Landmark pulled out of this market and sold the building due to competition with Cineplex Odeon and industry changes at a time when endless streaming services keep people at home.
That prime downtown real estate could easily become Kelson’s next housing project — the firm called that “plan D” — and the city is effectively faced with a one-time opportunity to create and support a viable theatre, something that could honour the past and pave way for a new era of arts and culture in Kamloops.
(The Fawcetts are also behind a proposal for a performing-arts centre a block from the Paramount.)
Anyone who has gone to the Paramount in recent years knows KFS is the heart and soul of that space. Volunteers have filled seats by challenging audiences beyond superhero movies and the latest Netflix binge project.

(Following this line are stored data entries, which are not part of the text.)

(* ===== verification/Console.v ===== *)
(** Text output: src/drivers/display/vga_text.c and src/drivers/serial/serial.c. *)
From S2P Require Import Prelude Ports.

(** ** VGA text mode *)

Definition VGA_COLS : Z := 80.
Definition VGA_ROWS : Z := 25.
Definition VGA_LIGHT_GRAY : Z := 7.
Definition VGA_BLACK : Z := 0.
Definition CRTC_ADDR : Z := 0x3D4.
Definition CRTC_DATA : Z := 0x3D5.

(** The statics, and the 16-bit cells by index from [VGA_BASE]. *)
Record vga := Vga { vga_row : Z; vga_col : Z; vga_attr : Z; cells : gmap Z Z }.

Definition cell (v : vga) (i : Z) : Z := default 0 (cells v !! i).
Definition set_cell (i x : Z) (v : vga) : vga :=
  Vga (vga_row v) (vga_col v) (vga_attr v) (<[i := x]> (cells v)).
Definition at_pos (row col : Z) (v : vga) : vga := Vga row col (vga_attr v) (cells v).

Definition make_attr (fg bg : Z) : Z := u8 (Z.lor (Z.shiftl bg 4) (Z.land fg 0x0F)).

(** A character with an attribute. *)
Definition glyph (c attr : Z) : Z := Z.lor (u8 c) (Z.shiftl attr 8).
Definition blank (v : vga) : Z := glyph 32 (vga_attr v).

Definition update_cursor `{Ports D} (v : vga) (d : D) : D :=
  let pos := u16 (vga_row v * VGA_COLS + vga_col v) in
  outbs [(CRTC_ADDR, 0x0E); (CRTC_DATA, u8 (Z.shiftr pos 8));
         (CRTC_ADDR, 0x0F); (CRTC_DATA, u8 (Z.land pos 0xFF))] d.

Definition scroll (v : vga) : vga :=
  let b := blank v in
  let v := for_up (λ r, for_up (λ c v,
             set_cell ((r - 1) * VGA_COLS + c) (cell v (r * VGA_COLS + c)) v) (span 0 VGA_COLS) 0)
             (span 1 VGA_ROWS) 1 v in
  for_up (λ c, set_cell ((VGA_ROWS - 1) * VGA_COLS + c) b) (span 0 VGA_COLS) 0 v.

Definition vga_clear `{Ports D} (s : vga * D) : vga * D :=
  let '(v, d) := s in
  let b := blank v in
  let v := for_up (λ i, set_cell i b) (span 0 (VGA_COLS * VGA_ROWS)) 0 v in
  let v := at_pos 0 0 v in
  (v, update_cursor v d).

Definition vga_set_color (fg bg : Z) (v : vga) : vga :=
  Vga (vga_row v) (vga_col v) (make_attr fg bg) (cells v).

Definition vga_init `{Ports D} (s : vga * D) : vga * D :=
  let '(v, d) := s in
  let v := vga_set_color VGA_LIGHT_GRAY VGA_BLACK v in
  let '(v, d) := vga_clear (v, d) in
  let d := outbs [(CRTC_ADDR, 0x0A); (CRTC_DATA, 0x0E); (CRTC_ADDR, 0x0B); (CRTC_DATA, 0x0F)] d in
  (v, update_cursor v d).

Definition vga_get_pos (v : vga) : Z * Z := (vga_row v, vga_col v).

Definition vga_set_pos `{Ports D} (row col : Z) (s : vga * D) : vga * D :=
  let '(v, d) := s in
  let v := at_pos row col v in (v, update_cursor v d).

Definition vga_write_at (row col c attr : Z) (v : vga) : vga :=
  set_cell (row * VGA_COLS + col) (glyph c attr) v.

Fixpoint vga_puts_at (row col : Z) (s : list Z) (attr : Z) (v : vga) : vga :=
  match s with
  | [] => v
  | c :: s => vga_puts_at row (col + 1) s attr (vga_write_at row col c attr v)
  end.

(** The cursor one cell to the right, wrapping at the end of the row. *)
Definition wrap_col (v : vga) : vga :=
  if VGA_COLS <=? vga_col v then at_pos (vga_row v + 1) 0 v else v.

Definition vga_putc `{Ports D} (c : Z) (s : vga * D) : vga * D :=
  let '(v, d) := s in
  let v :=
    if c =? 10 then at_pos (vga_row v + 1) 0 v
    else if c =? 13 then at_pos (vga_row v) 0 v
    else if c =? 8 then
      if 0 <? vga_col v then
        let v := at_pos (vga_row v) (vga_col v - 1) v in
        set_cell (vga_row v * VGA_COLS + vga_col v) (blank v) v
      else v
    else if c =? 9 then wrap_col (at_pos (vga_row v) (Z.land (vga_col v + 8) (Z.lnot 7)) v)
    else
      let v := set_cell (vga_row v * VGA_COLS + vga_col v) (glyph c (vga_attr v)) v in
      wrap_col (at_pos (vga_row v) (vga_col v + 1) v) in
  let v := if VGA_ROWS <=? vga_row v then at_pos (VGA_ROWS - 1) (vga_col v) (scroll v) else v in
  (v, update_cursor v d).

(** A string as the list of its characters. *)
Definition vga_puts `{Ports D} (l : list Z) (s : vga * D) : vga * D :=
  foldl (λ s c, vga_putc c s) s l.

(** ** Serial port *)

Definition COM1 : Z := 0x3F8.

Definition serial_init `{Ports D} (d : D) : D :=
  outbs [(COM1 + 1, 0x00); (COM1 + 3, 0x80); (COM1 + 0, 0x01); (COM1 + 1, 0x00);
         (COM1 + 3, 0x03); (COM1 + 2, 0xC7); (COM1 + 4, 0x0B)] d.

Definition serial_ready `{Ports D} (d : D) : Z * D :=
  let '(v, d) := inb (COM1 + 5) d in (Z.land v 0x20, d).

(** [while (!serial_ready());] *)
Fixpoint serial_wait `{Ports D} (fuel : nat) (d : D) : outcome D :=
  match fuel with
  | O => OutOfFuel
  | S k => let '(r, d) := serial_ready d in if r =? 0 then serial_wait k d else Ok d
  end.

Definition serial_putc `{Ports D} (fuel : nat) (c : Z) (d : D) : outcome D :=
  d ← serial_wait fuel d;
  d ← (if c =? 10 then serial_wait fuel (outb COM1 13 d) else Ok d);
  Ok (outb COM1 (u8 c) d).

Fixpoint serial_puts `{Ports D} (fuel : nat) (s : list Z) (d : D) : outcome D :=
  match s with
  | [] => Ok d
  | c :: s => d ← serial_putc fuel c d; serial_puts fuel s d
  end.

(** ** The screen *)

Lemma cell_set i x v j : cell (set_cell i x v) j = if decide (i = j) then x else cell v j.
Proof.
  unfold cell, set_cell. simpl. case_decide; subst; [by rewrite lookup_insert_eq|].
  by rewrite lookup_insert_ne.
Qed.

Lemma cell_at_pos r c v i : cell (at_pos r c v) i = cell v i.
Proof. done. Qed.

(** Everything but the cells is the same. *)
Definition same_cursor (v v' : vga) : Prop :=
  vga_row v' = vga_row v ∧ vga_col v' = vga_col v ∧ vga_attr v' = vga_attr v.

Lemma scroll_rows v r :
  1 ≤ r →
  let t := for_up (λ c v, set_cell ((r - 1) * VGA_COLS + c) (cell v (r * VGA_COLS + c)) v)
             (span 0 VGA_COLS) 0 v in
  same_cursor v t ∧
  ∀ i, cell t i = if decide ((r - 1) * 80 ≤ i < r * 80) then cell v (i + 80) else cell v i.
Proof.
  intros Hr t. unfold VGA_COLS in *.
  set (P := λ c t, same_cursor v t ∧
    ∀ i, cell t i = if decide ((r - 1) * 80 ≤ i < (r - 1) * 80 + c) then cell v (i + 80) else cell v i).
  assert (P 80 t) as [A B].
  { apply (for_span_inv P); [lia| |].
    - split; [done|]. intros i. by rewrite decide_False by lia.
    - intros c u Hc [IH1 IH2]. split; [exact IH1|]. intros i. rewrite cell_set, !IH2.
      rewrite (decide_False (P := (r - 1) * 80 ≤ r * 80 + c < (r - 1) * 80 + c)) by lia.
      repeat case_decide; try lia; try done. f_equal. lia. }
  split; [done|]. intros i. rewrite B. repeat case_decide; (done || lia).
Qed.

Lemma scroll_spec v :
  same_cursor v (scroll v) ∧
  ∀ i, cell (scroll v) i =
    if decide (0 ≤ i < 1920) then cell v (i + 80)
    else if decide (1920 ≤ i < 2000) then blank v else cell v i.
Proof.
  unfold scroll. set (t := for_up _ (span 1 VGA_ROWS) 1 v).
  set (P := λ r t, same_cursor v t ∧
    ∀ i, cell t i = if decide (0 ≤ i < (r - 1) * 80) then cell v (i + 80) else cell v i).
  assert (P VGA_ROWS t) as [A B].
  { apply (for_span_inv P); [unfold VGA_ROWS; lia| |].
    - split; [done|]. intros i. by rewrite decide_False by lia.
    - intros r u Hr [(I1 & I2 & I3) IH2]. destruct (scroll_rows u r) as [(J1 & J2 & J3) J4]; [lia|].
      split; [split_and!; congruence|]. intros i. rewrite J4, !IH2.
      repeat case_decide; (done || lia). }
  set (Q := λ c t', same_cursor v t' ∧
    ∀ i, cell t' i = if decide (1920 ≤ i < 1920 + c) then blank v else cell t i).
  assert (Q VGA_COLS (for_up (λ c, set_cell ((VGA_ROWS - 1) * VGA_COLS + c) (blank v))
    (span 0 VGA_COLS) 0 t)) as [C D].
  { apply (for_span_inv Q); [unfold VGA_COLS; lia| |].
    - split; [exact A|]. intros i. by rewrite decide_False by lia.
    - intros c u Hc [IH1 IH2]. split; [exact IH1|]. intros i. rewrite cell_set, IH2.
      unfold VGA_ROWS, VGA_COLS. repeat case_decide; (done || lia). }
  split; [done|]. intros i. rewrite D, B. unfold VGA_ROWS, VGA_COLS.
  repeat case_decide; (done || lia).
Qed.

(** Scrolling with the cursor sent to the last row. *)
Definition scrolled (v : vga) : vga := at_pos (VGA_ROWS - 1) (vga_col v) (scroll v).

Lemma scrolled_spec v :
  vga_row (scrolled v) = 24 ∧ vga_col (scrolled v) = vga_col v ∧ vga_attr (scrolled v) = vga_attr v ∧
  ∀ i, cell (scrolled v) i =
    if decide (0 ≤ i < 1920) then cell v (i + 80)
    else if decide (1920 ≤ i < 2000) then blank v else cell v i.
Proof.
  unfold scrolled. destruct (scroll_spec v) as [(_ & _ & A) B]. generalize dependent (scroll v).
  intros w A B. split; [reflexivity|]. split; [reflexivity|]. split; [exact A|exact B].
Qed.

Definition vga_ok (v : vga) : Prop := 0 ≤ vga_row v < VGA_ROWS ∧ 0 ≤ vga_col v < VGA_COLS.

(** What [vga_putc] does before it scrolls. *)
Definition putc_raw (c : Z) (v : vga) : vga :=
  if c =? 10 then at_pos (vga_row v + 1) 0 v
  else if c =? 13 then at_pos (vga_row v) 0 v
  else if c =? 8 then
    if 0 <? vga_col v then
      let v := at_pos (vga_row v) (vga_col v - 1) v in
      set_cell (vga_row v * VGA_COLS + vga_col v) (blank v) v
    else v
  else if c =? 9 then wrap_col (at_pos (vga_row v) (Z.land (vga_col v + 8) (Z.lnot 7)) v)
  else
    let v := set_cell (vga_row v * VGA_COLS + vga_col v) (glyph c (vga_attr v)) v in
    wrap_col (at_pos (vga_row v) (vga_col v + 1) v).

Lemma vga_putc_raw `{Ports D} c v d :
  (vga_putc c (v, d)).1 =
  if VGA_ROWS <=? vga_row (putc_raw c v)
  then scrolled (putc_raw c v) else putc_raw c v.
Proof. reflexivity. Qed.

(** Clearing the three low bits rounds down to a multiple of eight. *)
Lemma tab_stop x : Z.land x (Z.lnot 7) = x / 8 * 8.
Proof.
  rewrite <- Z.ldiff_land. change 7 with (Z.ones 3). rewrite Z.ldiff_ones_r by lia.
  rewrite Z.shiftr_div_pow2, Z.shiftl_mul_pow2 by lia. done.
Qed.

Lemma wrap_col_ok v : 0 ≤ vga_row v < VGA_ROWS → 0 ≤ vga_col v ≤ VGA_COLS →
  0 ≤ vga_row (wrap_col v) ≤ VGA_ROWS ∧ 0 ≤ vga_col (wrap_col v) < VGA_COLS ∧ cells (wrap_col v) = cells v.
Proof.
  unfold wrap_col, VGA_ROWS, VGA_COLS. intros. case_test; simpl; (split; [lia|split; [lia|done]]).
Qed.

Lemma putc_raw_ok c v : vga_ok v →
  0 ≤ vga_row (putc_raw c v) ≤ VGA_ROWS ∧ 0 ≤ vga_col (putc_raw c v) < VGA_COLS ∧
  vga_attr (putc_raw c v) = vga_attr v ∧
  ∀ i, ¬ 0 ≤ i < 2000 → cell (putc_raw c v) i = cell v i.
Proof.
  intros [Hr Hc]. unfold putc_raw, VGA_ROWS, VGA_COLS in *.
  case_test; [simpl; split_and!; (done || lia)|]. case_test; [simpl; split_and!; (done || lia)|].
  case_test.
  { case_test; [|split_and!; (done || lia)]. simpl. split_and!; try (done || lia).
    intros i Hi. rewrite cell_set, decide_False by (simpl; lia). done. }
  case_test.
  - rewrite tab_stop. set (x := (vga_col v + 8) / 8 * 8).
    assert (0 ≤ x ≤ 80) by (unfold x; dlia).
    destruct (wrap_col_ok (at_pos (vga_row v) x v)) as (A & B & C); [done|done|].
    split; [done|]. split; [done|]. split; [unfold wrap_col; by case_test|].
    intros i _. unfold cell. by rewrite C.
  - set (u := set_cell _ _ v).
    destruct (wrap_col_ok (at_pos (vga_row u) (vga_col u + 1) u)) as (A & B & C);
      [done|simpl; unfold VGA_COLS; lia|].
    split; [done|]. split; [done|]. split; [unfold wrap_col; by case_test|].
    intros i Hi. unfold cell at 1. rewrite C. change (cell u i = cell v i). unfold u.
    rewrite cell_set, decide_False by lia. done.
Qed.

Section putc.
Context `{Ports D}.

Lemma vga_putc_ok c v d : vga_ok v →
  let v' := (vga_putc c (v, d)).1 in
  vga_ok v' ∧ vga_attr v' = vga_attr v ∧ ∀ i, ¬ 0 ≤ i < 2000 → cell v' i = cell v i.
Proof.
  intros Hok v'. unfold v'. rewrite vga_putc_raw.
  destruct (putc_raw_ok c v Hok) as (A & B & C & E). set (u := putc_raw c v) in *.
  destruct (scrolled_spec u) as (S1 & S2 & S3 & S4). generalize dependent (scrolled u). intros w S1 S2 S3 S4.
  unfold VGA_ROWS in *. case_test.
  - split; [split; unfold VGA_ROWS; lia|]. split; [congruence|]. intros i Hi. rewrite S4, !decide_False by lia. by apply E.
  - split; [split; unfold VGA_ROWS; lia|]. done.
Qed.

Lemma vga_puts_ok l : ∀ v d, vga_ok v →
  let v' := (vga_puts l (v, d)).1 in
  vga_ok v' ∧ ∀ i, ¬ 0 ≤ i < 2000 → cell v' i = cell v i.
Proof.
  induction l as [|c l IH]; intros v d Hok; [done|]. cbn [vga_puts foldl].
  destruct (vga_putc_ok c v d Hok) as (A & _ & B). destruct (vga_putc c (v, d)) as [v1 d1].
  destruct (IH v1 d1 A) as [C E]. cbn [fst] in *. split; [exact C|].
  intros i Hi. unfold vga_puts in E. rewrite E, B by done. done.
Qed.
End putc.

(** The console stays inside the screen.  Whatever text is printed, the cursor
    ends on one of the 25 by 80 positions and no memory outside the 2000 cells is
    written; a printable character goes to the cursor's cell and nowhere else,
    and the cursor advances by one cell, except at the last cell, where every row
    moves up by one and a blank row is left at the bottom with the cursor on it. *)
Theorem vga_console `{Ports D} (text : list Z) (c : Z) (v : vga) (d : D) :
  vga_ok v →
  let '(v1, d1) := vga_puts text (v, d) in
  let v' := (vga_putc c (v1, d1)).1 in
  vga_ok v1 ∧ vga_ok v' ∧ (∀ i, ¬ 0 ≤ i < 2000 → cell v' i = cell v i) ∧
  (c ≠ 8 → c ≠ 9 → c ≠ 10 → c ≠ 13 →
   let pos := vga_row v1 * 80 + vga_col v1 in
   let shown i := if decide (i = pos) then glyph c (vga_attr v1) else cell v1 i in
   (pos < 1999 → vga_row v' * 80 + vga_col v' = pos + 1 ∧ ∀ i, cell v' i = shown i) ∧
   (pos = 1999 → vga_row v' = 24 ∧ vga_col v' = 0 ∧
      ∀ i, 0 ≤ i < 2000 → cell v' i = if decide (i < 1920) then shown (i + 80) else blank v1)).
Proof.
  intros Hok. pose proof (vga_puts_ok text v d Hok) as Hp. destruct (vga_puts text (v, d)) as [v1 d1].
  cbn [fst] in Hp. destruct Hp as [Hok1 Hk]. destruct (vga_putc_ok c v1 d1 Hok1) as (A & B & C).
  split; [done|]. split; [done|]. split; [intros i Hi; rewrite C, Hk by done; done|].
  intros H8 H9 H10 H13 pos shown. rewrite vga_putc_raw.
  assert (putc_raw c v1 = wrap_col (at_pos (vga_row v1) (vga_col v1 + 1)
    (set_cell pos (glyph c (vga_attr v1)) v1))) as E.
  { unfold putc_raw. rewrite !(proj2 (Z.eqb_neq c _)) by done. done. }
  set (u := set_cell pos (glyph c (vga_attr v1)) v1) in *.
  assert (∀ i, cell u i = shown i) as Hu.
  { intros i. unfold u, shown. rewrite cell_set. repeat case_decide; congruence. }
  destruct Hok1 as [Hr Hc]. unfold VGA_ROWS, VGA_COLS in *. rewrite E. unfold wrap_col, VGA_COLS.
  split; intros Hpos.
  - cbn [at_pos vga_col vga_row]. change (vga_row u) with (vga_row v1).
    destruct (Z.leb_spec 80 (vga_col v1 + 1)).
    + cbn [at_pos vga_row]. rewrite (proj2 (Z.leb_gt 25 _)) by (unfold pos in *; lia).
      split; [simpl; unfold pos in *; lia|exact Hu].
    + cbn [at_pos vga_row]. rewrite (proj2 (Z.leb_gt 25 _)) by (unfold pos in *; lia).
      split; [simpl; unfold pos in *; lia|exact Hu].
  - assert (vga_row v1 = 24 ∧ vga_col v1 = 79) as [Er Ec] by (unfold pos in *; lia).
    cbn [at_pos vga_col]. rewrite Ec. change (80 <=? 79 + 1) with true. cbn [at_pos vga_row]. rewrite Er.
    change (25 <=? 24 + 1) with true. cbn iota. set (w := at_pos (24 + 1) 0 u).
    destruct (scrolled_spec w) as (S1 & S2 & _ & S4). split; [exact S1|]. split; [exact S2|].
    intros i Hi. rewrite S4.
    repeat case_decide; try lia; [apply Hu|done].
Qed.

Lemma vga_console_witness :
  vga_row (vga_puts [72; 105; 10] (Vga 24 0 7 ∅, Trace [] [])).1 = 24 ∧
  vga_ok (vga_putc 33 (vga_puts [72; 105; 10] (Vga 24 0 7 ∅, Trace [] []))).1.
Proof.
  assert (vga_ok (Vga 24 0 7 ∅)) as Hok by (split; cbv; split; (discriminate || reflexivity)).
  pose proof (vga_console [72; 105; 10] 33 (Vga 24 0 7 ∅) (Trace [] []) Hok) as Hc.
  split; [vm_compute; reflexivity|].
  destruct (vga_puts [72; 105; 10] (Vga 24 0 7 ∅, Trace [] [])) as [v1 d1].
  destruct Hc as (_ & Hv & _). exact Hv.
Defined.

I will never forget how utterly disturbed I was while watching The Skin I Live In at a recent festival.
The experience brought me back to the theatre to find out what KFS could possibly show next.
The next step will be for Kamloops Film Society to build on its success.
Some thoughts include: retro films, black-and-white movies, Rocky Horror Picture Show and other cult flicks, old Christmas movies during the holidays and documentaries that align with news of the day or historical events.
The theatre boasts character that could not be replicated if it were to be torn down and rebuilt shiny and new.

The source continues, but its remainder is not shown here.